BEGIN SUPPLIED DATA

Lemma chunk_size_of_near size : 0 <= size < 2 ^ 64 - 31 → chunk_size_of size <= size + 32.
Proof.
  intros Hs. unfold chunk_size_of. change SMALLEST_CHUNK_SZ with 32. change SZ_ALIGNMENT with 32. destruct (Z.ltb_spec size 32); [lia|].
  destruct (negb _); [|lia]. rewrite ALIGN_SZ_UP_eq, u64_small by (unfold is_u64; lia). pose proof (Z.mod_pos_bound (size + 31) 32 ltac:(lia)). lia.
Qed.

(** A product of zero is answered like a request of no bytes. *)
Lemma calloc_nothing (E : failure → Prop) w lu lf nmemb size : process w lu lf → unlocked w → allows E (bitmaps_room w) → mask_ok w → FUZZ_MODE = false →
  nmemb * chunk_size_of size = 0 →
  if NO_ZERO_ALLOCATIONS then iso_calloc nmemb size w = Ret (zero_alloc_page (w_root w)) w
  else wp E (iso_calloc nmemb size) (λ p w', ∃ lu' lf' k, block_alloc w w' lu lu' lf' 0 p k) w.
Proof.
  intros Hp Hun Hroom Hmask Hfz Hz. unfold iso_calloc, _iso_calloc. rewrite Hz.
  change (BIG_SZ_MAX <? 0) with false. change (2 ^ 64 <=? 0) with false. cbn [orb]. destruct NO_ZERO_ALLOCATIONS eqn:Hnz.
  - unfold mbind, M_bind, _iso_alloc. pose proof (hv_root _ (ps_heap _ _ _ Hp)) as Hr. rewrite Hnz. cbn [andb Z.eqb]. unfold get, mbind, M_bind. by rewrite Hr.
  - wstep. eapply wp_post; [apply (wp_alloc_block E w lu lf 0); try done; by rewrite Hnz|].
    cbv beta. intros p w' (lu' & lf' & k & Hba & _). rewrite ?Hnz. cbn [andb]. wstep. apply wp_memset; [intros a Ha; lia|]. wstep.
    exists lu', lf', k. simpl. by destruct w'.
Qed.

(** C12. [iso_calloc] multiplies the number of elements with the element size rounded up to a
    multiple of 32 and at least 32. It refuses every product above 4 GiB, also those that
    overflow 64 bits, and with them requests whose plain product is smaller; for any other it
    answers a block that was not live, holds all the elements, and is zero throughout,
    whatever was freed into it before; the other blocks keep their contents and the
    invariants hold again. Element sizes within 31 bytes of 2^64 wrap to zero: they are not
    refused but answered like a request of no bytes. *)
Theorem iso_calloc_correct w lu lf nmemb size : process w lu lf → unlocked w → bitmaps_room w → mask_ok w → FUZZ_MODE = false →
  0 < nmemb → 0 <= size < 2 ^ 64 →
  let total := nmemb * chunk_size_of size in
  (size < 2 ^ 64 - 31 → BIG_SZ_MAX < total → iso_calloc nmemb size w = Ret 0 w) ∧
  (size < 2 ^ 64 - 31 → total <= BIG_SZ_MAX →
   wp resource (iso_calloc nmemb size) (λ p w', ∃ lu' lf' k, (∀ a, p <= a < p + nmemb * size → ld8 (w_mem w') a = 0) ∧
     block_alloc w w' lu lu' lf' (nmemb * size) p k) w) ∧
  (2 ^ 64 - 31 <= size → if NO_ZERO_ALLOCATIONS then iso_calloc nmemb size w = Ret (zero_alloc_page (w_root w)) w
     else wp resource (iso_calloc nmemb size) (λ p w', ∃ lu' lf' k, block_alloc w w' lu lu' lf' 0 p k) w).
Proof.
  intros Hp Hun Hroom Hmask Hfz Hn Hs total. unfold total. clear total. pose proof (chunk_size_of_cases size Hs) as Hc. split_and!.
  - intros _ Hbig. unfold iso_calloc, _iso_calloc. by rewrite (proj2 (Z.ltb_lt BIG_SZ_MAX _)), orb_true_r.
  - intros Hlt Hle. destruct Hc as [[_ ?]|(C1 & C2 & _)]; [lia|]. apply (wp_calloc_block resource w lu lf); try done; [by apply allows_resource|]. split; [lia|]. nia.
  - intros Hw. destruct Hc as [[Hz _]|(_ & _ & ?)]; [|lia]. apply (calloc_nothing resource w lu lf); try done; [by apply allows_resource|by rewrite Hz, Z.mul_0_r].
Qed.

END SUPPLIED DATA

Retype each entry exactly, leaving none of them out.

- [ANSWER TO THE EXERCISE]
Lemma chunk_size_of_near size : 0 <= size < 2 ^ 64 - 31 → chunk_size_of size <= size + 32.
Proof.
  intros Hs. unfold chunk_size_of. change SMALLEST_CHUNK_SZ with 32. change SZ_ALIGNMENT with 32. destruct (Z.ltb_spec size 32); [lia|].
  destruct (negb _); [|lia]. rewrite ALIGN_SZ_UP_eq, u64_small by (unfold is_u64; lia). pose proof (Z.mod_pos_bound (size + 31) 32 ltac:(lia)). lia.
Qed.

(** A product of zero is answered like a request of no bytes. *)
Lemma calloc_nothing (E : failure → Prop) w lu lf nmemb size : process w lu lf → unlocked w → allows E (bitmaps_room w) → mask_ok w → FUZZ_MODE = false →
  nmemb * chunk_size_of size = 0 →
  if NO_ZERO_ALLOCATIONS then iso_calloc nmemb size w = Ret (zero_alloc_page (w_root w)) w
  else wp E (iso_calloc nmemb size) (λ p w', ∃ lu' lf' k, block_alloc w w' lu lu' lf' 0 p k) w.
Proof.
  intros Hp Hun Hroom Hmask Hfz Hz. unfold iso_calloc, _iso_calloc. rewrite Hz.
  change (BIG_SZ_MAX <? 0) with false. change (2 ^ 64 <=? 0) with false. cbn [orb]. destruct NO_ZERO_ALLOCATIONS eqn:Hnz.
  - unfold mbind, M_bind, _iso_alloc. pose proof (hv_root _ (ps_heap _ _ _ Hp)) as Hr. rewrite Hnz. cbn [andb Z.eqb]. unfold get, mbind, M_bind. by rewrite Hr.
  - wstep. eapply wp_post; [apply (wp_alloc_block E w lu lf 0); try done; by rewrite Hnz|].
    cbv beta. intros p w' (lu' & lf' & k & Hba & _). rewrite ?Hnz. cbn [andb]. wstep. apply wp_memset; [intros a Ha; lia|]. wstep.
    exists lu', lf', k. simpl. by destruct w'.
Qed.

(** C12. [iso_calloc] multiplies the number of elements with the element size rounded up to a
    multiple of 32 and at least 32. It refuses every product above 4 GiB, also those that
    overflow 64 bits, and with them requests whose plain product is smaller; for any other it
    answers a block that was not live, holds all the elements, and is zero throughout,
    whatever was freed into it before; the other blocks keep their contents and the
    invariants hold again. Element sizes within 31 bytes of 2^64 wrap to zero: they are not
    refused but answered like a request of no bytes. *)
Theorem iso_calloc_correct w lu lf nmemb size : process w lu lf → unlocked w → bitmaps_room w → mask_ok w → FUZZ_MODE = false →
  0 < nmemb → 0 <= size < 2 ^ 64 →
  let total := nmemb * chunk_size_of size in
  (size < 2 ^ 64 - 31 → BIG_SZ_MAX < total → iso_calloc nmemb size w = Ret 0 w) ∧
  (size < 2 ^ 64 - 31 → total <= BIG_SZ_MAX →
   wp resource (iso_calloc nmemb size) (λ p w', ∃ lu' lf' k, (∀ a, p <= a < p + nmemb * size → ld8 (w_mem w') a = 0) ∧
     block_alloc w w' lu lu' lf' (nmemb * size) p k) w) ∧
  (2 ^ 64 - 31 <= size → if NO_ZERO_ALLOCATIONS then iso_calloc nmemb size w = Ret (zero_alloc_page (w_root w)) w
     else wp resource (iso_calloc nmemb size) (λ p w', ∃ lu' lf' k, block_alloc w w' lu lu' lf' 0 p k) w).
Proof.
  intros Hp Hun Hroom Hmask Hfz Hn Hs total. unfold total. clear total. pose proof (chunk_size_of_cases size Hs) as Hc. split_and!.
  - intros _ Hbig. unfold iso_calloc, _iso_calloc. by rewrite (proj2 (Z.ltb_lt BIG_SZ_MAX _)), orb_true_r.
  - intros Hlt Hle. destruct Hc as [[_ ?]|(C1 & C2 & _)]; [lia|]. apply (wp_calloc_block resource w lu lf); try done; [by apply allows_resource|]. split; [lia|]. nia.
  - intros Hw. destruct Hc as [[Hz _]|(_ & _ & ?)]; [|lia]. apply (calloc_nothing resource w lu lf); try done; [by apply allows_resource|by rewrite Hz, Z.mul_0_r].
Qed.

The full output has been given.